Dataset entries:
━━━━
(* ------------------------------------------------------------------------- *)
(** ** The password policy *)
(* ------------------------------------------------------------------------- *)

Lemma validatePassword_accepts (p : jsstring) :
  isValid (validatePassword p) = true <-> meetsPolicy p.
Proof.
  unfold validatePassword, meetsPolicy, testClass.
  destruct (Nat.ltb (List.length p) 8) eqn:Hlen.
  - rewrite orb_true_r. simpl. apply Nat.ltb_lt in Hlen.
    split; [discriminate | intros [H _]; lia].
  - apply Nat.ltb_ge in Hlen.
    assert (Ht : truthy p = true) by (destruct p; [simpl in Hlen; lia | reflexivity]).
    rewrite Ht. simpl.
    rewrite <- (existsb_range 65 90), <- (existsb_range 97 122),
            <- (existsb_range 48 57).
    fold isUpper isLower isDigit.
    change (fun c : N => (65 <=? c)%N && (c <=? 90)%N) with isUpper.
    change (fun c : N => (97 <=? c)%N && (c <=? 122)%N) with isLower.
    change (fun c : N => (48 <=? c)%N && (c <=? 57)%N) with isDigit.
    assert (Hs : existsb isSpecialChar p = true
                 <-> exists c, In c p /\ In c specialChars).
    { rewrite existsb_exists. split; intros [c [H1 H2]]; exists c; split; auto;
        apply isSpecialChar_spec; assumption. }
    rewrite <- Hs.
    destruct (existsb isUpper p), (existsb isLower p), (existsb isDigit p),
             (existsb isSpecialChar p); simpl; split;
      try discriminate; try (intros; repeat split; auto; fail);
      intros (_ & H1 & H2 & H3 & H4); discriminate.
Qed.

Lemma validatePassword_message (p : jsstring) :
  isValid (validatePassword p) = false ->
  message (validatePassword p)
  = Some (if Nat.ltb (List.length p) 8 then lengthMessage else classesMessage).
Proof.
  unfold validatePassword.
  destruct (Nat.ltb (List.length p) 8) eqn:Hlen.
  - rewrite orb_true_r. reflexivity.
  - apply Nat.ltb_ge in Hlen.
    assert (Ht : truthy p = true) by (destruct p; [simpl in Hlen; lia | reflexivity]).
    rewrite Ht. simpl.
    destruct (negb _ || _ || _ || _); simpl; [reflexivity | discriminate].
Qed.

Lemma validationResponse_rejected (p : jsstring) :
  isValid (validatePassword p) = false ->
  validationResponse (validatePassword p)
  = errorResponse 400
      (if Nat.ltb (List.length p) 8 then lengthMessage else classesMessage).
Proof.
  intros H. unfold validationResponse.
  rewrite (validatePassword_message p H). reflexivity.
Qed.

(** C6, as stated, fails: the password [abc] has no uppercase letter, no
    digit and no special character, and the reason it is rejected with is the
    length message, which names none of the missing classes. *)
Lemma C6_short_password_reason_names_no_class :
  validatePassword (js "abc") = mkValidation false (Some lengthMessage)
  /\ testClass isUpper (js "abc") = false
  /\ testClass isDigit (js "abc") = false
  /\ testClass isSpecialChar (js "abc") = false
  /\ mentions "uppercase" lengthMessage = false
  /\ mentions "number" lengthMessage = false
  /\ mentions "special character" lengthMessage = false.
Proof. repeat split; reflexivity. Qed.

(** C6 (amended).  [validatePassword] accepts a password if and only if it
    has at least 8 code units and contains an uppercase letter A-Z, a
    lowercase letter a-z, a digit and one of the listed special characters.
    Every rejection carries one of two fixed reasons: the length message
    when the password is shorter than 8, and otherwise one sentence that
    names all four classes, whichever of them are missing.  [signup] and
    [resetPassword] answer 400 with exactly that reason, the store
    untouched, once their earlier checks have passed. *)
Theorem C6_password_policy :
  forall (pe : ProcessEnv) (w : World) (b : Req.Body) (s : Store) (p : jsstring),
    (isValid (validatePassword p) = true <-> meetsPolicy p)
    /\ (isValid (validatePassword p) = false ->
        message (validatePassword p)
        = Some (if Nat.ltb (List.length p) 8 then lengthMessage
                else classesMessage))
    /\ (mentions "uppercase" classesMessage = true
        /\ mentions "lowercase" classesMessage = true
        /\ mentions "number" classesMessage = true
        /\ mentions "special character" classesMessage = true)
    /\ (forall mail,
          truthyStr (Req.email b) = Some mail -> isValidEmail mail = true ->
          truthyStr (Req.password b) = Some p ->
          isValid (validatePassword p) = false ->
          signup pe w b s
          = (errorResponse 400
               (if Nat.ltb (List.length p) 8 then lengthMessage
                else classesMessage), s))
    /\ (forall mail code,
          truthyStr (Req.email b) = Some mail -> isValidEmail mail = true ->
          truthyStr (Req.code b) = Some code ->
          truthyStr (Req.newPassword b) = Some p ->
          isValid (validatePassword p) = false ->
          resetPassword pe w b s
          = (errorResponse 400
               (if Nat.ltb (List.length p) 8 then lengthMessage
                else classesMessage), s)).
Proof.
  intros pe w b s p.
  split; [apply validatePassword_accepts |].
  split; [apply validatePassword_message |].
  split; [repeat split; reflexivity |].
  split.
  - intros mail Hm Hv Hp Hrej. unfold signup.
    rewrite Hm, Hp, Hv, Hrej. simpl.
    rewrite (validationResponse_rejected p Hrej). reflexivity.
  - intros mail code Hm Hv Hc Hp Hrej. unfold resetPassword.
    rewrite Hm, Hc, Hp, Hv, Hrej. simpl.
    rewrite (validationResponse_rejected p Hrej). reflexivity.
Qed.

(* ------------------------------------------------------------------------- *)
(** ** The lock status *)
(* ------------------------------------------------------------------------- *)

(** C8, as stated, fails: a document whose [lockUntil] lies in the future
    but whose [accountLocked] flag is off is not locked. *)
Lemma C8_future_lockUntil_without_flag_is_not_locked :
  lockUntil (lockedOutUser false (Some 2000)) = Some 2000
  /\ 1000 < 2000
  /\ isLocked 1000 (lockedOutUser false (Some 2000)) = false
  /\ isLocked 1000 (lockedOutUser true (Some 2000)) = true.
Proof. repeat split; reflexivity. Qed.

(** C8 (amended).  [isLocked] is true if and only if the [accountLocked]
    flag is set and [lockUntil] is set and lies strictly after the current
    time; [isAccountLocked] agrees with it.  The result depends on the
    document only through these two fields, so a lock lapses with no state
    change once [lockUntil] has passed. *)
Theorem C8_isLocked_iff :
  forall (now : Z) (u : User),
    (isLocked now u = true
     <-> accountLocked u = true /\ exists t, lockUntil u = Some t /\ now < t)
    /\ isAccountLocked now u = isLocked now u
    /\ (forall u' : User,
          accountLocked u' = accountLocked u -> lockUntil u' = lockUntil u ->
          isLocked now u' = isLocked now u)
    /\ (forall t later,
          lockUntil u = Some t -> t <= later -> isLocked later u = false).
Proof.
  intros now u. unfold isLocked, isAccountLocked.
  repeat split.
  - apply andb_true_iff in H. tauto.
  - apply andb_true_iff in H. destruct H as [_ H].
    destruct (lockUntil u) as [t|]; [|discriminate].
    exists t. split; [reflexivity | apply Z.ltb_lt; assumption].
  - intros [Ha (t & Ht & Hlt)]. rewrite Ha, Ht. simpl.
    apply Z.ltb_lt; assumption.
  - intros u' Ha Hl. rewrite Ha, Hl. reflexivity.
  - intros t later Ht Hle. rewrite Ht.
    replace (later <? t) with false by (symmetry; apply Z.ltb_ge; assumption).
    apply andb_false_r.
Qed.

(* ------------------------------------------------------------------------- *)
(** ** Outward-facing views of a document *)
(* ------------------------------------------------------------------------- *)

Lemma toSafeObject_keys (u : User) :
  keys (toSafeObject u)
  = ["id"; "email"; "name"; "fullName"; "emailVerified"; "profile";
     "lastLogin"; "isActive"; "createdAt"; "updatedAt"].
Proof. reflexivity. Qed.

Lemma toJSON_keys (now : Z) (u : User) :
  keys (toJSON now u)
  = ["_id"; "email"; "name"; "emailVerified"]
    ++ map fst (minimized "profile" (profileJSON (profile u)))
    ++ ["lastLogin"; "isActive"; "createdAt"; "updatedAt"; "fullName";
        "isLocked"; "id"].
Proof.
  unfold toJSON, toObject, profileJSON.
  destruct (emailVerification u), (passwordReset u), (profile u) as [[f|] [l|] [a|]];
    reflexivity.
Qed.

(** C9: the safe object and the sign-in view hold none of the private
    keys, and the JSON serialization drops the six keys its transform
    deletes; but, being built with [virtuals: true], it carries the computed
    lock status under [isLocked]. *)
Theorem C9_public_views :
  forall (now : Z) (u : User),
    noneOf privateKeys (toSafeObject u) = true
    /\ noneOf privateKeys (signinUser u) = true
    /\ noneOf deletedKeys (toJSON now u) = true
    /\ field "isLocked" (toJSON now u) = Some (JBool (isLocked now u)).
Proof.
  intros now u. unfold noneOf, hasKey.
  rewrite toSafeObject_keys, toJSON_keys.
  repeat split; try reflexivity.
  - unfold profileJSON. destruct (profile u) as [[f|] [l|] [a|]]; reflexivity.
  - unfold toJSON, toObject, profileJSON.
    destruct (emailVerification u), (passwordReset u),
             (profile u) as [[f|] [l|] [a|]]; reflexivity.
Qed.

(* ------------------------------------------------------------------------- *)
(** ** Tokens *)
(* ------------------------------------------------------------------------- *)

Lemma sign_inv (uid : N) (mail : jsstring) (secret : option jsstring)
    (expiresIn now : Z) (token : Jwt.Token) :
  Jwt.sign uid mail secret expiresIn now = Some token ->
  exists k, secret = Some k /\ truthy k = true
    /\ token = Jwt.Signed k
                 (Jwt.mkPayload uid mail (Jwt.clockTimestamp now)
                    (Jwt.clockTimestamp now + expiresIn)).
Proof.
  unfold Jwt.sign. destruct secret as [k|]; [|discriminate].
  destruct (truthy k) eqn:Hk; [|discriminate].
  intros H; injection H as <-. exists k. auto.
Qed.

(* ------------------------------------------------------------------------- *)
(** ** Trimming *)
(* ------------------------------------------------------------------------- *)

Lemma trimStart_head (s : jsstring) : headNotBlank (trimStart s).
Proof.
  induction s as [|c s IH]; simpl; [exact I|].
  destruct (isWhitespace c) eqn:Hc; [exact IH | exact Hc].
Qed.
━━━━
Out of the data above, give again only the lines starting at the one holding "Lemma validatePassword_accepts (p" and ending at the one holding "unfold validatePassword.", unchanged.

--- Exercise result ---
Lemma validatePassword_accepts (p : jsstring) :
  isValid (validatePassword p) = true <-> meetsPolicy p.
Proof.
  unfold validatePassword, meetsPolicy, testClass.
  destruct (Nat.ltb (List.length p) 8) eqn:Hlen.
  - rewrite orb_true_r. simpl. apply Nat.ltb_lt in Hlen.
    split; [discriminate | intros [H _]; lia].
  - apply Nat.ltb_ge in Hlen.
    assert (Ht : truthy p = true) by (destruct p; [simpl in Hlen; lia | reflexivity]).
    rewrite Ht. simpl.
    rewrite <- (existsb_range 65 90), <- (existsb_range 97 122),
            <- (existsb_range 48 57).
    fold isUpper isLower isDigit.
    change (fun c : N => (65 <=? c)%N && (c <=? 90)%N) with isUpper.
    change (fun c : N => (97 <=? c)%N && (c <=? 122)%N) with isLower.
    change (fun c : N => (48 <=? c)%N && (c <=? 57)%N) with isDigit.
    assert (Hs : existsb isSpecialChar p = true
                 <-> exists c, In c p /\ In c specialChars).
    { rewrite existsb_exists. split; intros [c [H1 H2]]; exists c; split; auto;
        apply isSpecialChar_spec; assumption. }
    rewrite <- Hs.
    destruct (existsb isUpper p), (existsb isLower p), (existsb isDigit p),
             (existsb isSpecialChar p); simpl; split;
      try discriminate; try (intros; repeat split; auto; fail);
      intros (_ & H1 & H2 & H3 & H4); discriminate.
Qed.

Lemma validatePassword_message (p : jsstring) :
  isValid (validatePassword p) = false ->
  message (validatePassword p)
  = Some (if Nat.ltb (List.length p) 8 then lengthMessage else classesMessage).
Proof.
  unfold validatePassword.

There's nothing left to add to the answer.